Excerpted data:
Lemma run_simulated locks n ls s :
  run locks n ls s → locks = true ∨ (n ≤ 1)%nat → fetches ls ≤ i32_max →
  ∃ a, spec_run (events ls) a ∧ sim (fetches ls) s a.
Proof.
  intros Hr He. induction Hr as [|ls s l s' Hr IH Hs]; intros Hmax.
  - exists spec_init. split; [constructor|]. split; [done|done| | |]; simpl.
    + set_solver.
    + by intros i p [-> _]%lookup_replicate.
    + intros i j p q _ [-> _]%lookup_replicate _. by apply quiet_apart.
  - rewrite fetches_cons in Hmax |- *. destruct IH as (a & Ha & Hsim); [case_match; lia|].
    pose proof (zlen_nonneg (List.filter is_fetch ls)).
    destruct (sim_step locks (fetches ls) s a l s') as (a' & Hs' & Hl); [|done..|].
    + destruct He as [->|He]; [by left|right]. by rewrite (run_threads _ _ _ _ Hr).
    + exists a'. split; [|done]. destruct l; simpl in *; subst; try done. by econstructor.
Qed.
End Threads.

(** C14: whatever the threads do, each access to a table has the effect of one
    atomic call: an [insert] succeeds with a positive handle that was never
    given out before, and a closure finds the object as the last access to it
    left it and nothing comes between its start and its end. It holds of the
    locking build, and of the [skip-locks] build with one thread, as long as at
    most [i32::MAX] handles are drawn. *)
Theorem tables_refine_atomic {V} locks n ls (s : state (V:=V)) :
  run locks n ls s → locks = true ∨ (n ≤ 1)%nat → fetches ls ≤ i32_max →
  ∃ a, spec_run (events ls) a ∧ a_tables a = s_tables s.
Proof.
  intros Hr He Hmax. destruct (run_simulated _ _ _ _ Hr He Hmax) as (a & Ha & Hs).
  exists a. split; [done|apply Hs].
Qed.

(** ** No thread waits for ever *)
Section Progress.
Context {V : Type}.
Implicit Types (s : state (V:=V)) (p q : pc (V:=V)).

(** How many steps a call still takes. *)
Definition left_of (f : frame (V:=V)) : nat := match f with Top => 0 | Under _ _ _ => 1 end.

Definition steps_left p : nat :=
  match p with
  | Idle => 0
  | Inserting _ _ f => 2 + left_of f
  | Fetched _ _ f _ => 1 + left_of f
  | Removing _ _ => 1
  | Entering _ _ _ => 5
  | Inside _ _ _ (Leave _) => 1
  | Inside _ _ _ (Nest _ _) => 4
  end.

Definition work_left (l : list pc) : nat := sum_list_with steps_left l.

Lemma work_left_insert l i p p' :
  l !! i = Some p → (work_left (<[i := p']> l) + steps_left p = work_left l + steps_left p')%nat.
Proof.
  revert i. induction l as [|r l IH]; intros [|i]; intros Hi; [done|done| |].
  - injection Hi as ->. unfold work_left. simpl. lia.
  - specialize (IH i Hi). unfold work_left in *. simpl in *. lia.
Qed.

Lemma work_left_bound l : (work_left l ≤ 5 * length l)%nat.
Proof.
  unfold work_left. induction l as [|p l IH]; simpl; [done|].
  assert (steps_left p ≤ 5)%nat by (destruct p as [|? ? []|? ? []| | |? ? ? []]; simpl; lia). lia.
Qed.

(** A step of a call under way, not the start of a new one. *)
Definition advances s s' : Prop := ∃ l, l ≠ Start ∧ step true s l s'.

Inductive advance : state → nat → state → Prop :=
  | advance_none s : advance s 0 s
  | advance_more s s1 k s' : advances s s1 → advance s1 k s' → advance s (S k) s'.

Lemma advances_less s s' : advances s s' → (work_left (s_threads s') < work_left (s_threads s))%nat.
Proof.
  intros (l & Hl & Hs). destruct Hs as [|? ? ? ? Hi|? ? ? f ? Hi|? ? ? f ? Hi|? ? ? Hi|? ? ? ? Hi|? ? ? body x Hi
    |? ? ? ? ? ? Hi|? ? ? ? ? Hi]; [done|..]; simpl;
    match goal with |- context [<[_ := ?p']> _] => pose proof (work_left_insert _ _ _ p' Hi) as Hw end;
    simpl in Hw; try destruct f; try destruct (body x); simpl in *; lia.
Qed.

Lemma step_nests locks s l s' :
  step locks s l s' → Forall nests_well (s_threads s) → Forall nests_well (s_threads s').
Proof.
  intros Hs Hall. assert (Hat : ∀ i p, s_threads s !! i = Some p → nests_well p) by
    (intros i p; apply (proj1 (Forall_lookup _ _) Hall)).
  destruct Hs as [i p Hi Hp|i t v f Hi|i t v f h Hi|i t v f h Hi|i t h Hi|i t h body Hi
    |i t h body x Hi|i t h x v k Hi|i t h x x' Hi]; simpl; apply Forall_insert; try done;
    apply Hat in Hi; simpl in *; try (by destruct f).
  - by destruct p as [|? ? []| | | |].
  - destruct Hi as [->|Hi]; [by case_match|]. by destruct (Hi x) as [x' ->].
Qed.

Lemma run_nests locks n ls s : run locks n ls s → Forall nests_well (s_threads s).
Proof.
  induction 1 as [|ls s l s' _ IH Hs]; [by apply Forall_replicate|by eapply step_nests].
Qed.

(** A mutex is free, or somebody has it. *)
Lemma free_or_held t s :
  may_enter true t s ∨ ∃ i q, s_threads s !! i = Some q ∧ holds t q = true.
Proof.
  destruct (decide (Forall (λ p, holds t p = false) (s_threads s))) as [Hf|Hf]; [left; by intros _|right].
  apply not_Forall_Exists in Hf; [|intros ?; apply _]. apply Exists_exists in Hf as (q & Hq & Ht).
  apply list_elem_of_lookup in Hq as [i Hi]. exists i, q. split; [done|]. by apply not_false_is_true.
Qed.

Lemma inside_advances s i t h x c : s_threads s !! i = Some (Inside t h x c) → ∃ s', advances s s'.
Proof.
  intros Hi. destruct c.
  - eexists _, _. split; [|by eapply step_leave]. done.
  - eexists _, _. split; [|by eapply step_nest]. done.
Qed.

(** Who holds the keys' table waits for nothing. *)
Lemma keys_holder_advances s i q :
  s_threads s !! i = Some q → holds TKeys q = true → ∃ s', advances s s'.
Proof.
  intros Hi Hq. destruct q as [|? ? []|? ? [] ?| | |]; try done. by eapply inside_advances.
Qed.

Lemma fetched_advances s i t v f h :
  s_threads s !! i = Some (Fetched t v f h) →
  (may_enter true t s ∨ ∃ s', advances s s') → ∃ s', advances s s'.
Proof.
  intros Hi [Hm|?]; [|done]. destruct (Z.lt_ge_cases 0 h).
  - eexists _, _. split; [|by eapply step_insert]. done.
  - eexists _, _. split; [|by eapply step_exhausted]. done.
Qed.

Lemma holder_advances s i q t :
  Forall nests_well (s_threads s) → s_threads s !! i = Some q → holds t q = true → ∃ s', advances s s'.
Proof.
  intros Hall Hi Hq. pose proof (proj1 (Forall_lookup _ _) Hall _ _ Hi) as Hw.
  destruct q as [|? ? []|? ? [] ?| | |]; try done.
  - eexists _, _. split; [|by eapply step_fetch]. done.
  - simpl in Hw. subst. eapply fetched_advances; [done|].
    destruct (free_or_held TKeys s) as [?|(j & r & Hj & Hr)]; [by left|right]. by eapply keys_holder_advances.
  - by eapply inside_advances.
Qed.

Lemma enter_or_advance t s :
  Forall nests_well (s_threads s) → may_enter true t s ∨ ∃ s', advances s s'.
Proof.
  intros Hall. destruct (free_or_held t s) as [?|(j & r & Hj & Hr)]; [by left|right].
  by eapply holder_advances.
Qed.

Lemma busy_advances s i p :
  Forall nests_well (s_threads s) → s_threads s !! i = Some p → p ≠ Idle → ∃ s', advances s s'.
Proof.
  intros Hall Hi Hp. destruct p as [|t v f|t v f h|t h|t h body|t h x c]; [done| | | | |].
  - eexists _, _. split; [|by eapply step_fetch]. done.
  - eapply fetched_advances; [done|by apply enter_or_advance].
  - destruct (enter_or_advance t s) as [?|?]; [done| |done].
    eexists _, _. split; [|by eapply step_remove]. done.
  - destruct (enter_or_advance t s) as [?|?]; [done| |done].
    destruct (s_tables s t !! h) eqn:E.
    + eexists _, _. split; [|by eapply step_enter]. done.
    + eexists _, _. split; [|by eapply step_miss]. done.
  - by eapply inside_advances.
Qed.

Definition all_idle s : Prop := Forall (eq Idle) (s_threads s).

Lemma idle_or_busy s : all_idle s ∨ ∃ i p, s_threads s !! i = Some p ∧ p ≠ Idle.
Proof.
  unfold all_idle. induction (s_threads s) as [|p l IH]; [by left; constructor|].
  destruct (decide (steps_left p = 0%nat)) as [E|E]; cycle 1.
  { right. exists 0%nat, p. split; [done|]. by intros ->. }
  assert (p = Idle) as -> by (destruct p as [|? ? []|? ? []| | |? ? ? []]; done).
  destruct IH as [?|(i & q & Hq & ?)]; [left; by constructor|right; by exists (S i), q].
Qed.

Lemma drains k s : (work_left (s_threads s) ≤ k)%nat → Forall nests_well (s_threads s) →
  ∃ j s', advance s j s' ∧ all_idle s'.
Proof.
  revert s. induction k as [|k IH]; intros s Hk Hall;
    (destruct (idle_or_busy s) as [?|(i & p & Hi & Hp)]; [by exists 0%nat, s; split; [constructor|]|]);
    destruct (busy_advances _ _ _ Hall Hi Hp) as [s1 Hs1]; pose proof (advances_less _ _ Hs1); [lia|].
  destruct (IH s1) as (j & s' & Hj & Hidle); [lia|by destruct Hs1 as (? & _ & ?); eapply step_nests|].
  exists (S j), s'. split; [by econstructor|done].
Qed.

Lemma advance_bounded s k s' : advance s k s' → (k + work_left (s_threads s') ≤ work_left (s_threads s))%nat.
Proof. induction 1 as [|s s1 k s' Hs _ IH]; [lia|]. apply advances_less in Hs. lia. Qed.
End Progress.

Exercise directions: Search the entries above for the string "eexists". Copy each line in which it appears.

Exercise response:
  - eexists _, _. split; [|by eapply step_leave]. done.
  - eexists _, _. split; [|by eapply step_nest]. done.
  - eexists _, _. split; [|by eapply step_insert]. done.
  - eexists _, _. split; [|by eapply step_exhausted]. done.
  - eexists _, _. split; [|by eapply step_fetch]. done.
  - eexists _, _. split; [|by eapply step_fetch]. done.
    eexists _, _. split; [|by eapply step_remove]. done.
    + eexists _, _. split; [|by eapply step_enter]. done.
    + eexists _, _. split; [|by eapply step_miss]. done.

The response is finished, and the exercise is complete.